Là où la majorité d’entre vous ce serait dit que c’était un signe et qu’il fallait abandonner, moi ça m’a encore plus donné envie d’aller y faire un tour. Je décide de sonner de façon plus insistante et là, bingo. La porte s’ouvre. De nature blagueur – et très lourd – je dis d’abord que j’habite l’appartement d’en face et que je n’arrive pas à dormir à cause du bruit. Je laisse « Nathan* » – le nom de mon voisin – se perdre quelques temps dans des explications toutes pourries avant de lui rire au nez. Soulagé et content de rencontrer son voisin, il me fait rapidement entrer. Il me propose à boire, à manger, si je veux mettre de la musique et vas-y qu’on fait un tour de l’appartement. Je suis obligé de me dire que chez moi c’est quand même beaucoup mieux et que mes potes sont vachement plus sympas mais je reste un peu, histoire de voir. En quelques minutes je suis devenu » le voisin » et les gens viennent me demander si « c’est vrai que j’habite en face ». Oui ducon, j’habite en face et je suis passé à la crémaillère de ton pote.

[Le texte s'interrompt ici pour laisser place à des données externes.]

(** The receive loop ends; it succeeds on the requests that are answered, and on all of
    them if the connection delivers what the peer sends. *)
Lemma recv_loop_spec fuel rbuf k : Z.of_nat (List.length rbuf) <= RBUF_SIZE - 1 -> RBUF_SIZE - Z.of_nat (List.length rbuf) <= Z.of_nat fuel ->
  headers_end rbuf = false ->
  exists b k', recv_loop fuel rbuf k = Some (b, k') /\ wire k' = wire k /\ (b = true -> answered (rbuf ++ inbox k)) /\
    ((forall n k, 0 < n -> inbox k <> [] -> 0 < fst (fst (recv n k))) -> answered (rbuf ++ inbox k) -> b = true).
Proof.
  revert rbuf k. induction fuel as [|fuel IH]; intros rbuf k Hr Hf Hh; [unfold RBUF_SIZE in *; lia|]. cbn [recv_loop].
  destruct (Z.ltb_spec (Z.of_nat (List.length rbuf)) (RBUF_SIZE - 1)) as [Hlt|Hge].
  2: { exists true, k. splits; try done. intros _. left. rewrite length_app. lia. }
  pose proof (recv_law (RBUF_SIZE - 1 - Z.of_nat (List.length rbuf)) k ltac:(lia)) as Hl.
  assert ((forall n k, 0 < n -> inbox k <> [] -> 0 < fst (fst (recv n k))) ->
    inbox k = [] \/ 0 < fst (fst (recv (RBUF_SIZE - 1 - Z.of_nat (List.length rbuf)) k))) as Hlive.
  { intros Hlv. destruct (decide (inbox k = [])); [by left|right]. apply Hlv; [lia|done]. }
  destruct (recv _ k) as [[got data] k']. cbn [fst] in Hlive. destruct Hl as [Hw Hg].
  destruct (Z.leb_spec got 0) as [Hz|Hp].
  { exists false, k'. splits; try done. intros Hlv. destruct (Hlive Hlv) as [->|?]; [|lia]. rewrite app_nil_r. intros [?|Hin]; [lia|].
    rewrite take_ge in Hin by lia. apply headers_end_iff in Hin. congruence. }
  destruct Hg as [?|(Hgn & Hd & Hi)]; [lia|]. rewrite Hi, app_assoc.
  assert (Z.of_nat (List.length (rbuf ++ data)) <= RBUF_SIZE - 1) as Hl by (rewrite length_app; lia).
  destruct (headers_end (rbuf ++ data)) eqn:He.
  - exists true, k'. splits; try done. intros _. right. apply headers_end_iff in He. rewrite take_app_ge by lia. by apply headers_in_app.
  - destruct (IH (rbuf ++ data) k' Hl ltac:(rewrite length_app in *; lia) He) as (b & k2 & E & Hw2 & Hb).
    exists b, k2. split; [exact E|]. split; [congruence|exact Hb].
Qed.

Lemma send_loop_spec fuel data k : (List.length data < fuel)%nat ->
  exists b k' n, send_loop fuel data k = Some (b, k') /\ wire k' = wire k ++ take n data /\ (b = true -> take n data = data).
Proof.
  revert data k. induction fuel as [|fuel IH]; intros data k Hf; [lia|]. cbn [send_loop].
  destruct data as [|c data]; [exists true, k, O; by rewrite app_nil_r|]. set (l := c :: data) in *.
  pose proof (send_law l k ltac:(done)) as H. destruct (send l k) as [w k1]. destruct H as [[Hw Hk]|[Hw Hk]].
  - rewrite (proj2 (Z.leb_le w 0)) by done. exists false, k1, O. by rewrite app_nil_r.
  - rewrite (proj2 (Z.leb_gt w 0)) by lia. destruct (IH (drop (Z.to_nat w) l) k1) as (b & k2 & n & E & Hk2 & Hb); [rewrite length_drop; lia|].
    exists b, k2, (Z.to_nat w + n)%nat. rewrite E. split; [done|].
    assert (take (Z.to_nat w + n) l = take (Z.to_nat w) l ++ take n (drop (Z.to_nat w) l)) as ->.
    { rewrite <-(take_drop (Z.to_nat w) l) at 1. rewrite take_app_add' by (rewrite length_take_le; lia). done. }
    rewrite Hk2, Hk, <-app_assoc. split; [done|]. intros Hb'. rewrite Hb by done. apply take_drop.
Qed.

Lemma send_loop_all fuel data k b k' : (forall data k, data <> [] -> 0 < fst (send data k)) -> send_loop fuel data k = Some (b, k') -> b = true.
Proof.
  intros Hs. revert data k. induction fuel as [|fuel IH]; intros data k E; [done|]. cbn [send_loop] in E.
  destruct data as [|c data]; [by injection E|]. pose proof (Hs (c :: data) k ltac:(done)) as Hw. destruct (send _ k) as [w k1]. cbn in Hw.
  rewrite (proj2 (Z.leb_gt w 0)) in E by done. by eapply IH.
Qed.

End laws.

J’ai l’impression d’être de retour au collège. Je suis le petit nouveau de la classe face à des gens qui se connaissent pas coeur. Nathan* garde un oeil sur moi, au loin. Il s’assure que je m’amuse, que j’aie un verre etc. Pour lui, c’est la renaissance et après 3 discours similaires de ses potes complètement éméchés, il m’en refait un : « Tu sais, je trouve ça génial que tu sois venu. J’ai jamais vraiment connu mes voisins ou alors on avait des mauvaises relations et là je me dis qu’on pourrait se faire des apéros communs entre nos deux appartements vu que t’habites en face gnagnagnang« . C’est mignon mais calme toi. Je suis passé parce que je me sentais seul et que finalement ma gueule de bois n’était pas si horrible.

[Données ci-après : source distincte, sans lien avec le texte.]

(** * Code Preserve Translator: a shallow embedding of the segmentation,
      chunking, caching and context-store logic, with the properties of
      its specification.

    Strings are JavaScript strings: finite sequences of UTF-16 code units,
    modelled as [list N].  Regular expressions are embedded as syntax trees
    run by a backtracking matcher that follows the ECMAScript matching
    rules for the constructs the sources use.  Numbers that count code
    units or milliseconds are integers ([nat], [Z]).  Asynchronous
    functions are functions of the state they read and write; every
    reading of [Date.now()] and every answer of the completion backend is
    an argument, so that the properties hold for all clocks and all
    backends.

    The file has three parts: the embedding, one module per source file;
    the definitions the properties are stated with; the properties. *)

From stdpp Require Import gmap strings list.
From Stdlib Require Import ZArith NArith Ascii String List Lia.
Import ListNotations.

Local Open Scope N_scope.

(** ** JavaScript strings and built-ins *)

Module Js.

(** A string is a list of 16-bit code units. *)
Abbreviation jsstring := (list N).

(** An ASCII literal as a JavaScript string. *)
Definition str (s : string) : jsstring :=
  map N_of_ascii (list_ascii_of_string s).

Definition LF : N := 10.

(** ECMAScript [LineTerminator]: LF, CR, LS, PS. *)
Definition isLineTerminator (c : N) : bool :=
  (c =? 10) || (c =? 13) || (c =? 8232) || (c =? 8233).

(** The class [\s] (and the characters removed by [trim]): WhiteSpace
    and LineTerminator code units. *)
Definition isWhiteSpace (c : N) : bool :=
  ((9 <=? c) && (c <=? 13)) || (c =? 32) || (c =? 160) || (c =? 5760)
  || ((8192 <=? c) && (c <=? 8202)) || (c =? 8232) || (c =? 8233)
  || (c =? 8239) || (c =? 8287) || (c =? 12288) || (c =? 65279).

Definition isUpper (c : N) : bool := (65 <=? c) && (c <=? 90).
Definition isLower (c : N) : bool := (97 <=? c) && (c <=? 122).
Definition isDigit (c : N) : bool := (48 <=? c) && (c <=? 57).

(** The class [\w]: [A-Za-z0-9_]. *)
Definition isWordChar (c : N) : bool :=
  isUpper c || isLower c || isDigit c || (c =? 95).

(** [s.trim().length === 0] *)
Definition isBlank (s : jsstring) : bool := forallb isWhiteSpace s.

(** Truthiness of a string: non-empty. *)
Definition truthy (s : jsstring) : bool :=
  match s with [] => false | _ => true end.

(** [s.substring(0, n)] and [s.substring(n)] for a number [n]; negative
    arguments are clamped to 0. *)
Definition substring_to (s : jsstring) (n : Z) : jsstring := take (Z.to_nat n) s.
Definition substring_from (s : jsstring) (n : Z) : jsstring := drop (Z.to_nat n) s.

(** [s.startsWith(p)] *)
Fixpoint startsWith (p s : jsstring) : bool :=
  match p, s with
  | [], _ => true
  | a :: p', b :: s' => (a =? b) && startsWith p' s'
  | _ :: _, [] => false
  end.

(** [s.includes(p)] *)
Fixpoint includes (p s : jsstring) : bool :=
  startsWith p s || match s with [] => false | _ :: s' => includes p s' end.

(** [parts.join(sep)] *)
Fixpoint join (sep : jsstring) (parts : list jsstring) : jsstring :=
  match parts with
  | [] => []
  | [p] => p
  | p :: rest => p ++ sep ++ join sep rest
  end.

(** [s.split(c)] for a one-character separator string. *)
Fixpoint split_on (c : N) (piece : jsstring) (s : jsstring) : list jsstring :=
  match s with
  | [] => [reverse piece]
  | d :: s' =>
      if d =? c then reverse piece :: split_on c [] s'
      else split_on c (d :: piece) s'
  end.
Definition split_char (c : N) (s : jsstring) : list jsstring := split_on c [] s.

(** *** Regular expressions *)

Inductive regex : Type :=
| Empty                          (* the empty pattern *)
| Class (p : N -> bool)          (* one code unit of a class *)
| Cat (r1 r2 : regex)            (* r1 r2 *)
| Alt (r1 r2 : regex)            (* r1|r2 *)
| Star (r : regex)               (* r*, greedy *)
| LineStart                      (* ^ under the m flag *)
| InputStart                     (* ^ without the m flag *)
| WordBoundary                   (* \b *)
| LookBehind (p : N -> bool).    (* (?<=[...]) over a one-unit class *)

Definition atLineStart (prev : option N) : bool :=
  match prev with None => true | Some c => isLineTerminator c end.

Definition atInputStart (prev : option N) : bool :=
  match prev with None => true | Some _ => false end.

Definition wordBefore (prev : option N) : bool :=
  match prev with None => false | Some c => isWordChar c end.

Definition wordAfter (s : jsstring) : bool :=
  match s with [] => false | c :: _ => isWordChar c end.

(** The matcher of a pattern: given the code unit before the position
    ([None] at the start of the input), the rest of the input and a
    continuation, the first result the continuation accepts. *)
Definition Matcher (A : Type) : Type :=
  option N -> jsstring -> (option N -> jsstring -> option A) -> option A.

(** The greedy repetition of [body], at most [fuel] times: one more turn
    of [body] is tried first, then the continuation.  A turn that consumes
    nothing is rejected, as in the language definition. *)
Fixpoint iterate {A : Type} (body : Matcher A)
    (k : option N -> jsstring -> option A) (fuel : nat) (prev : option N)
    (s : jsstring) : option A :=
  match fuel with
  | O => k prev s
  | S fuel' =>
      match body prev s
              (fun prev' s' =>
                 if (length s' <? length s)%nat
                 then iterate body k fuel' prev' s' else None) with
      | Some a => Some a
      | None => k prev s
      end
  end.

(** The backtracking matcher, in continuation-passing style: [exec r prev
    s k] tries the ways [r] can match a prefix of [s] in ECMAScript
    priority order and returns the first result the continuation accepts.
    A repetition never needs more turns than code units are left. *)
Fixpoint exec {A : Type} (r : regex) : Matcher A :=
  fun prev s k =>
    match r with
    | Empty => k prev s
    | Class p =>
        match s with
        | c :: s' => if p c then k (Some c) s' else None
        | [] => None
        end
    | Cat r1 r2 => exec r1 prev s (fun prev' s' => exec r2 prev' s' k)
    | Alt r1 r2 =>
        match exec r1 prev s k with
        | Some a => Some a
        | None => exec r2 prev s k
        end
    | Star r1 => iterate (exec r1) k (length s) prev s
    | LineStart => if atLineStart prev then k prev s else None
    | InputStart => if atInputStart prev then k prev s else None
    | WordBoundary =>
        if xorb (wordBefore prev) (wordAfter s) then k prev s else None
    | LookBehind p =>
        match prev with
        | Some c => if p c then k prev s else None
        | None => None
        end
    end.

Ce qui a de bon avec l’anonymat c’est qu’on peut très facilement devenir qui on veut. Surtout quand en face de nous les gens sont beaucoup plus soûls que toi. Du coup j’en ai profité pour voir quel profil me permettait de choper le plus facilement. En plus elle(s) n’aurai(en)t pas d’excuses, j’habite en face. Ainsi, pour Marie je faisais des études d’ingénieur, pour Lola j’étais un musicien et pour Sarah, un chômeur déprimé qui voulait rencontrer de nouvelles personnes. Ouais, à ce moment là de la soirée, j’en avais marre de me prendre des vents donc foutu pour foutu. Ça n’a naturellement RIEN donné.
Tout le monde était plus ou moins sympa même si j’ai quand même senti, au bout d’une heure le regard des gens se poser sur moi. Ils devaient se demander, à raison, si j’avais pas autre chose à faire de mon samedi soir. La réponse était non.
Bref, je pars après plus d’1h30 de soirée et décide de clôturer cette folle journée en grande pompes. J’avais toujours rêvé de faire ça. Là c’était l’occasion parfaite.
Juste avant de me coucher, j’ai appelé les flics pour leur dire que mon voisin faisait un bruit pas possible et que ça durait depuis déjà 2heures. J’ai raccroché après avoir donné mon adresse et je me suis endormi avec le goût du travail accompli. Désolé Nathan*…
*Nathan c’est pas son prénom, en vrai il s’appelle Louis Claviou – ou un truc comme ça – mais je voulais préserver son anonymat.